Was heißt das für das neue Jahr 2017, das gerade erst begonnen hat? Welche Themen und Meilensteine stehen in den kommenden Monaten an? Hier eine kleine (ganz persönliche und vollkommen unvollständige) Auswahl:
- Beim G20-Gipfel unter deutscher Präsidentschaft im Juli in Hamburg müssen sich die Chefs und Chefinnen der größten Wirtschaftsnationen nicht nur mit alten Versprechen (z.B. Abbau fossiler Subventionen, Mobilisierung von Klimafinanzierungsgeldern) befassen. Die Bundesregierung will als Gastgeberin einen besonderen klima- und energiepolitischen Fokus setzen.
- Die UN-Klimaverhandlungen tagen dieses Jahr zwei Mal in Bonn: Zwischenverhandlungen gibt es vom 8. bis 18. Mai. Und die COP 23 findet – allerdings unter der Präsidentschafts des kleinen Inselstaates Fidji – vom 6. bis 17. November ebenfalls in Bonn statt. Dabei müssen die Delegierten sich nicht nur auf jecke Streiche am 11.11. um 11:11 h einstellen, sondern auch auf zahlreiche Kohlegegner/innen, die sich die Gelegenheit einer internationalen Klimakonferenz in Nähe des Rheinischen Braunkohlereviers sicherlich nicht entgehen lassen werden.
- Ein zentrales Thema für die Bundestagswahl im September wird sicherlich – neben den vielen anderen „wichtigeren“ Theman – der Ausstieg aus der Kohleverstromung: Wie gelingt eine ambitionierte Umsetzung des Klimaschutzplans 2050? Wie muss der konkrete Zeitplan für den Kohleausstieg aussehen? Wie organiseren wir einen gerechten Strukturwandel in den Braunkohleregionen? Diese und andere Fragen müssen die Parteien im Wahlkampf beantworten.
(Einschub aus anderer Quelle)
Definition release_dir_lock (ino : Z) : M (fstate D) unit :=
  ilock ino;;; lock_release (p_dir_lock ino);;; irel ino.

Definition inode_set_dir (ino : Z) : M (fstate D) unit :=
  let* nd := the_inode ino in inode_set_is_dir (i_sector nd) 1.

Definition get_inode_sector (ino : Z) : M (fstate D) Z :=
  let* nd := the_inode ino in ret (i_sector nd).

Definition o_inumber (ino : Z) : M (fstate D) Z := inode_get_inumber ino.

Definition to_be_removed (ino : Z) : M (fstate D) bool :=
  ilock ino;;;
  let* nd := the_inode ino in
  irel ino;;;
  ret (removed nd).

Definition inode_is (ino : Z) : M (fstate D) bool :=
  let* nd := the_inode ino in ret (i_magic nd =? INODE_MAGIC).

Definition inode_cnt (ino : Z) : M (fstate D) Z :=
  let* nd := the_inode ino in
  assert (i_magic nd =? INODE_MAGIC);;;
  ret (open_cnt nd).

(** ** What the sectors say *)

(** The word at [ofs] of sector [x], and the data of sector [x]. *)
Definition sector_data (d : D) (x : Z) : list Z := default [] (ss_view d x).
Definition word (d : D) (x ofs : Z) : Z := le_val (slice ofs 4 (sector_data d x)).

Definition file_len (d : D) (isec : Z) : Z := s32 (word d isec 0).
Definition single_ptr (d : D) (isec : Z) : Z := word d isec 56.
Definition double_ptr (d : D) (isec : Z) : Z := word d isec 60.

(** The index block that holds the pointer to block [i >= 140]. *)
Definition index_ptr (d : D) (isec i : Z) : Z :=
  word d (double_ptr d isec) ((i - 140) / 128 * 4).

(** The sector of block [i]. *)
Definition block_ptr (d : D) (isec i : Z) : Z :=
  if i <? 12 then word d isec (8 + 4 * i)
  else if i <? 140 then word d (single_ptr d isec) ((i - 12) * 4)
  else word d (index_ptr d isec i) ((i - 140) mod 128 * 4).

Definition num_blocks (d : D) (isec : Z) : Z := (file_len d isec + 511) / 512.

(** The sectors the inode at [isec] is made of. *)
Inductive in_foot (d : D) (isec : Z) : Z → Prop :=
| foot_inode : in_foot d isec isec
| foot_block i : 0 <= i < num_blocks d isec → in_foot d isec (block_ptr d isec i)
| foot_single : 12 < num_blocks d isec → in_foot d isec (single_ptr d isec)
| foot_double : 140 < num_blocks d isec → in_foot d isec (double_ptr d isec)
| foot_index i : 140 <= i < num_blocks d isec → in_foot d isec (index_ptr d isec i).

(** A well-formed inode: its pointers lead to sectors of the device, and no
    data block is also an index block or another data block. *)
Record inode_ok (d : D) (isec : Z) : Prop := {
  io_len : 0 <= file_len d isec <= MAX_BLOCKS * 512;
  io_range : ∀ x, in_foot d isec x → 0 <= x < ss_size d;
  io_nonzero : ∀ x, in_foot d isec x → x ≠ isec → x ≠ 0;
  io_inj : ∀ i j, 0 <= i < num_blocks d isec → 0 <= j < num_blocks d isec →
    block_ptr d isec i = block_ptr d isec j → i = j;
  io_inode : ∀ i, 0 <= i < num_blocks d isec → block_ptr d isec i ≠ isec;
  io_single : ∀ i, 0 <= i < num_blocks d isec → 12 < num_blocks d isec →
    block_ptr d isec i ≠ single_ptr d isec ∧ single_ptr d isec ≠ isec;
  io_double : ∀ i j, 0 <= i < num_blocks d isec → 140 <= j < num_blocks d isec →
    block_ptr d isec i ≠ double_ptr d isec ∧ block_ptr d isec i ≠ index_ptr d isec j ∧
    double_ptr d isec ≠ isec ∧ index_ptr d isec j ≠ isec
}.

(** Byte [p] of the file, and the contents of the file. *)
Definition byte_at (d : D) (isec p : Z) : Z :=
  default 0 (sector_data d (block_ptr d isec (p / 512)) !! Z.to_nat (p mod 512)).
Definition content (d : D) (isec : Z) : list Z :=
  byte_at d isec <$> seqZ 0 (file_len d isec).

(** [s'] is [s] after some reads: nothing a reader can see has changed. *)
Definition reads (s s' : fstate D) : Prop :=
  ∃ d', s' = set_disk d' s ∧ ss_inv d' ∧ kget d' = kget (disk s) ∧
        ss_size d' = ss_size (disk s) ∧ ∀ y, 0 <= y → ss_view d' y = ss_view (disk s) y.

Lemma reads_refl s : ss_inv (disk s) → reads s s.
Proof. exists (disk s). split_and!; try done. by destruct s. Qed.
(** [new_name] is the buffer on the stack before get_last_part(), whose
    result is not looked at. *)
Definition subdir_create (name : list Z) (parent : option Z) (new_name : list Z) :
    M (fstate D) bool :=
  let new_name := (get_last_part new_name name).2 in
  let* pino := dir_get_inode parent in
  get_dir_lock pino;;;
  let* dp := deref parent in
  let* o := free_map_allocate (inode_write_at n) 1 in
  let inode_sector := default 0 o in
  let* success :=
    (match o with
     | None => ret false
     | Some sector =>
         let* ok := dir_create sector 2 in
         if ok then let* nm := buf_string new_name in dir_add_unsynched dp nm sector
         else ret false
     end) in
  if negb success then
    (if negb (inode_sector =? 0)
     then free_map_release (inode_write_at n) inode_sector 1 else ret tt);;;
    let* pino := dir_get_inode parent in
    release_dir_lock pino;;;
    ret false
  else
    let* nm := buf_string new_name in
    let* new := dir_lookup_unsynched dp nm in
    let* success :=
      (match new with
       | None => ret false
       | Some new =>
           inode_set_dir new;;;
           let* pino := dir_get_inode parent in
           let* parent_sector := get_inode_sector pino in
           let* new_sector := get_inode_sector new in
           let* i1 := inode_open new_sector in
           let* dot_entry := dir_open (Some i1) in
           let* i2 := inode_open parent_sector in
           let* dotdot_entry := dir_open (Some i2) in
           let* _ := dir_add_unsynched dot_entry dot new_sector in
           let* _ := dir_add_unsynched dot_entry dotdot parent_sector in
           dir_close (Some dot_entry);;;
           dir_close (Some dotdot_entry);;;
           inode_close (inode_write_at n) (Some new);;;
           ret true
       end) in
    let* pino := dir_get_inode parent in
    release_dir_lock pino;;;
    dir_close parent;;;
    ret success.

End dir_ops.

End Directory.
Lemma release_dir_lock_ok s ino nd : usable s ino nd → inode_dir_lock nd = held (me s) →
  release_dir_lock ino s = Ok (tt, set_inodes <[ino := with_dir_lock new_lock nd]> s).
Proof.
  intros Hu Hdl. pose proof (us_disk _ _ _ Hu) as Hi. unfold release_dir_lock.
  rewrite (bind_ok _ _ _ _ _ (ilock_ok _ _ _ Hu)). set (s1 := ilocked s ino nd).
  erewrite bind_ok; [|apply lock_release_held; [sync|by apply fs_kernel_ok|]; simpl].
  2: { rewrite lookup_insert_eq. simpl. by rewrite Hdl. }
  simpl pstore. rewrite lookup_insert_eq.
  rewrite (irel_ok _ _ (with_dir_lock new_lock (with_inode_lock (held (me s)) nd)));
    [|exact Hi|simpl; by rewrite lookup_insert_eq|done].
  unfold s1, ilocked, set_inodes. cbn [disk inodes]. do 2 f_equal.
  rewrite !insert_insert_eq. do 2 f_equal. destruct Hu as [_ _ Hk _].
  destruct nd. simpl in *. by subst.
Qed.

Lemma dlocked_ok s ino nd : dir_ok s ino nd → dir_ok (dlocked s ino nd) ino
  (with_dir_lock (held (me s)) nd).
Proof.
  intros [[H1 H2 H3 H4] H5 H6 H7]. split; [|exact H5|exact H6|exact H7].
  split; [unfold dlocked; simpl; apply lookup_insert_eq|exact H2|exact H3|exact H4].
Qed.

Lemma wp_dir_get_inode (s : fstate D) dp d (Q : Z → fstate D → Prop) :
  dirs s !! dp = Some d → Q (d_inode d) s → wp (dir_get_inode (Some dp)) Q s.
Proof. intros Hd HQ. apply wp_bind. eapply wp_the_dir; [exact Hd|]. by apply wp_ret. Qed.

(** A body that only changes the disk, between taking and releasing the
    lock. *)
Lemma wp_dir_locked {A B} s dp d nd (body : M (fstate D) A) (K : A → M (fstate D) B) Q :
  dirs s !! dp = Some d → usable s (d_inode d) nd → inode_dir_lock nd = new_lock →
  wp body (λ r s', ∃ d', s' = set_disk d' (dlocked s (d_inode d) nd) ∧ ss_inv d' ∧
              kget d' = kget (disk s) ∧ wp (K r) Q (set_disk d' s)) (dlocked s (d_inode d) nd) →
  wp (let* ino := dir_get_inode (Some dp) in
      get_dir_lock ino;;;
      let* r := body in
      let* ino := dir_get_inode (Some dp) in
      release_dir_lock ino;;;
      K r) Q s.
Proof.
  intros Hdp Hu Hdl Hb. apply wp_bind. eapply wp_dir_get_inode; [exact Hdp|].
  apply wp_bind. eapply wp_ok; [by apply get_dir_lock_ok|].
  apply wp_bind. eapply wp_mono; [exact Hb|].
  intros r s' (d' & -> & Hi & Hk & HK'). apply wp_bind. eapply wp_dir_get_inode; [exact Hdp|].
  apply wp_bind. eapply wp_ok.
  { apply (release_dir_lock_ok _ _ (with_dir_lock (held (me s)) nd)).
    - destruct Hu. split; [simpl; apply lookup_insert_eq|done|done|exact Hi].
    - simpl. unfold me, ksched. simpl. by rewrite Hk. }
  eapply wp_eq; [|exact HK']. f_equal.
  unfold dlocked, set_disk, set_inodes. simpl. f_equal. rewrite insert_insert_eq.
  rewrite insert_id; [done|]. rewrite (us_open _ _ _ Hu). f_equal.
  destruct nd. simpl in *. by subst.
Qed.

(** ** Adding a name *)

Definition valid_name (name : list Z) : Prop :=
  (1 <= length name <= 14)%nat ∧ Forall (λ b, b ≠ 0) name.

Lemma wp_dir_add_unsynched s dp d nd name sec j :
  dirs s !! dp = Some d → dir_ok s (d_inode d) nd → deny_write_cnt nd = 0 →
  valid_name name → in_u32 sec →
  dir_find (entries (disk s) (i_sector nd)) name = None →
  first_free (entries (disk s) (i_sector nd)) = Some j →
  wp (dir_add_unsynched (S n) k junk dp name sec)
    (λ r s', r = true ∧ ∃ e, entry_named name e = true ∧ e_inode_sector e = sec ∧
       ∃ c, rewrites s s' (i_sector nd) c ∧
            entries_of c = <[j := e]> (entries (disk s) (i_sector nd))) s.
Proof.
  intros Hdp Hd Hdeny [Hlen Hz] Hsec Hnone Hfree. unfold dir_add_unsynched.
  pose proof (do_inode _ _ _ Hd) as Hok. pose proof (io_len _ _ Hok) as Hfl.
  pose proof (do_fuel _ _ _ Hd) as Hfuel. pose proof (content_len _ _ _ Hd) as Hc.
  assert (((match name with [] => true | _ => false end) || (zlen name >? NAME_MAX)) = false) as ->.
  { unfold zlen, NAME_MAX. rewrite Z.gtb_ltb, (proj2 (Z.ltb_ge _ _)) by lia.
    destruct name; [simpl in Hlen; lia|done]. }
  apply wp_bind. eapply wp_mono; [apply (wp_lookup_unsynched s dp d nd name Hdp Hd)|].
  intros r1 s1 [Hr1 E1]. rewrite <- (find_entry_dir_find _ _ 0), <- E1 in Hnone.
  destruct r1; [discriminate Hnone|]. apply wp_bind.
  eapply wp_the_dir; [rewrite (reads_dirs _ _ Hr1); exact Hdp|]. apply wp_bind. eapply wp_mono.
  { apply (wp_free_slot s (d_inode d) nd k 0 junk s1 j Hd Hr1); [lia|lia|lia|exact Hfree]. }
  intros [e0 ofs] s2 (Hr2 & Ho & Hn15 & Hle). cbn [fst snd] in Ho, Hn15 |- *. rewrite Ho.
  destruct (cstr_strlcpy (e_name e0) name Hz ltac:(rewrite Hn15; lia)) as [Hcs Hbl].
  rewrite Hn15 in Hbl. set (e := mk_entry sec _ 1). set (i := 0 + Z.of_nat j) in *.
  assert (zlen (entry_bytes e) = 20) as Hbz by (by apply length_entry_bytes).
  destruct (reads_ok _ _ _ Hok Hr2) as (Hok2 & Hc2 & Hl2).
  pose proof (reads_usable _ _ _ _ (do_usable _ _ _ Hd) Hr2) as Hu2.
  apply wp_bind. eapply wp_mono.
  { apply (wp_write_inside s2 n (d_inode d) nd (entry_bytes e) sizeof_entry (20 * i));
      [exact Hu2|exact Hok2|exact Hdeny|lia|lia|rewrite sizeof_20; lia|rewrite sizeof_20; lia]. }
  intros w s3 [-> Hrw]. apply wp_ret. split; [done|]. exists e. split.
  { apply entry_named_true. split; [done|]. by symmetry. }
  split; [done|]. eexists. split.
  { eapply rewrites_trans; [exact Hok|apply reads_rewrites; [exact Hok|exact Hr2]|exact Hrw]. }
  rewrite Hc2, sizeof_20.
  replace (slice 0 20 (entry_bytes e)) with (entry_bytes e)
    by (symmetry; rewrite <- Hbz; apply slice_all).
  rewrite entries_splice; [|lia|lia|exact Hbl]. rewrite stored_id by exact Hsec.
  unfold entries. do 2 f_equal. lia.
Qed.

(** What a rewriting of the directory of [s] under its lock is for [s]. *)
Lemma dlocked_rewrites s ino nd s' c :
  rewrites (dlocked s ino nd) s' (i_sector nd) c →
  ∃ d', s' = set_disk d' (dlocked s ino nd) ∧ ss_inv d' ∧ kget d' = kget (disk s) ∧
        rewrites s (set_disk d' s) (i_sector nd) c.
Proof.
  intros (d' & -> & Hi & Hk & Hs & Hd & Hc). exists d'. split; [reflexivity|].
  split; [exact Hi|]. split; [exact Hk|]. exists d'. split; [reflexivity|].
  split; [exact Hi|]. split; [exact Hk|]. split; [exact Hs|]. split; [exact Hd|exact Hc].
Qed.

Lemma wp_dir_add s dp d nd name sec j :
  dirs s !! dp = Some d → dir_ok s (d_inode d) nd → inode_dir_lock nd = new_lock →
  deny_write_cnt nd = 0 → valid_name name → in_u32 sec →
  dir_find (entries (disk s) (i_sector nd)) name = None →
  first_free (entries (disk s) (i_sector nd)) = Some j →
  wp (dir_add (S n) k junk dp name sec)
    (λ r s', r = true ∧ ∃ e, entry_named name e = true ∧ e_inode_sector e = sec ∧
       ∃ c, rewrites s s' (i_sector nd) c ∧
            entries_of c = <[j := e]> (entries (disk s) (i_sector nd))) s.
Proof.
  intros Hdp Hd Hdl Hdeny Hv Hsec Hnone Hfree.
  unfold dir_add. apply (wp_dir_locked s dp d nd); [exact Hdp|apply Hd|exact Hdl|].
  eapply wp_mono.
  { apply (wp_dir_add_unsynched (dlocked s (d_inode d) nd) dp d
             (with_dir_lock (held (me s)) nd) name sec j); [exact Hdp|apply dlocked_ok; exact Hd
      |exact Hdeny|exact Hv|exact Hsec|exact Hnone|exact Hfree]. }
  intros r s' (-> & e & He & Hes & c & Hrw & Hc).
  destruct (dlocked_rewrites _ _ _ _ _ Hrw) as (d' & -> & Hi & Hk & Hrw').
  exists d'. split; [reflexivity|]. split; [exact Hi|]. split; [exact Hk|]. apply wp_ret.
  split; [reflexivity|]. exists e. split; [exact He|]. split; [exact Hes|]. by exists c.
Qed.

(** An empty, too long or taken name: nothing happens. *)
Lemma wp_dir_add_refused s dp d nd name sec :
  dirs s !! dp = Some d → dir_ok s (d_inode d) nd → inode_dir_lock nd = new_lock →
  name = [] ∨ (14 < length name)%nat ∨ dir_find (entries (disk s) (i_sector nd)) name ≠ None →
  wp (dir_add n k junk dp name sec) (λ r s', r = false ∧ reads s s') s.
Proof.
  intros Hdp Hd Hdl Hx. unfold dir_add.
  apply (wp_dir_locked s dp d nd); [exact Hdp|apply Hd|exact Hdl|].
  set (s1 := dlocked s (d_inode d) nd).
  assert (∀ s', reads s1 s' → ∃ d', s' = set_disk d' s1 ∧ ss_inv d' ∧ kget d' = kget (disk s) ∧
    wp (ret false) (λ r s', r = false ∧ reads s s') (set_disk d' s)) as Hpost.
  { intros s' (d' & -> & Hi & Hk & Hsz & Hv). exists d'. split_and!; [done|done|done|].
    apply wp_ret. split; [done|]. exists d'. by split_and!. }
  unfold dir_add_unsynched. destruct (_ || _) eqn:Hname.
  { apply wp_ret. apply Hpost. apply reads_refl. apply (us_disk _ _ _ (do_usable _ _ _ Hd)). }
  apply wp_bind. eapply wp_mono.
  { apply (wp_lookup_unsynched s1 dp d (with_dir_lock (held (me s)) nd) name);
      [exact Hdp|apply dlocked_ok; exact Hd]. }
  intros r s2 [Hr E]. assert (is_Some r) as [y ->].
  { rewrite E. change (disk s1) with (disk s). simpl i_sector.
    apply orb_false_iff in Hname as [Hn1 Hn2]. rewrite Z.gtb_ltb, Z.ltb_ge in Hn2. unfold zlen, NAME_MAX in Hn2.
    destruct Hx as [->|[Hx|Hx]]; [discriminate Hn1|lia|]. rewrite <- (find_entry_dir_find _ _ 0) in Hx.
    destruct (find_entry name (entries (disk s) (i_sector nd)) 0); [by eexists|by destruct Hx]. }
  apply wp_ret. by apply Hpost.
Qed.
- Das Winterpaket der EU wird weiter verhandelt. Die im Dezember geleakte Fassung lässt ja eher nichts Gutes ahnen. Die gebündelten Gesetzesvorschläge mit dem Versprechen „Clean Energy for All Europeans“ umfassen über tausend Seiten.
- Die internationale Klimabewegung – als ein Sammelbecken verschiedener Bewegungen und Strömungen – wird sicherlich auch im Jahr 2017 an Fahrt gewinnen. Ich erwarte eine zunehmend lautere Einmischung der Divestment-Bewegung ins aktuelle politische Tagesgeschäft, die hoffentlich auch neue konkrete Divestment-Entscheidungen nach sich ziehen wird.
- Überall auf der Welt sind zudem rechtliche Initiative und neue Klimaklagen auf dem Weg – gegen große Verschmutzer, gegen untätige Regierungen, gegen korrupte Manager und gegen klimaschädliche und menschenverachtende Großprojekte.
- Ein noch recht neues klimapolitisches Thema, nämlich Geoengineering, wird bereits 2017 bestimmt deutlich mehr Aufmerksamkeit erfahren als noch 2016. Unter anderem im Rahmen der seitens des IASS geplanten internationalen Geoengineering-Konferenz, die im Oktober in Berlin stattfindet.
Denn je knapper die Zeit wird und je schneller das globale CO2-Budget schrumpft, desto verrückter und unverantwortlicher werden die Lösungsvorschläge – und desto enger wird der Tunnelblick auf diejenigen Auswege gerichtet, die letztlich noch mehr Business as Usual versprechen. Und so mag es auch nicht verwundern, dass es zahlreiche Trump-Fans und Trump-Berater gibt (sowie zahlreiche militärische Interessen), die Geoengineering befördern wollen, weil es die perfekte Lösung ist für ein Problem, das aus ihrer Sicht eigentlich gar nicht existiert. Und damit wären wir auch in der Klimapolitik längst im postfaktischen Zeitalter angekommen…
Ich wünsche allen Leserinnen und Lesern das Beste für 2017 – es gibt viel zu tun!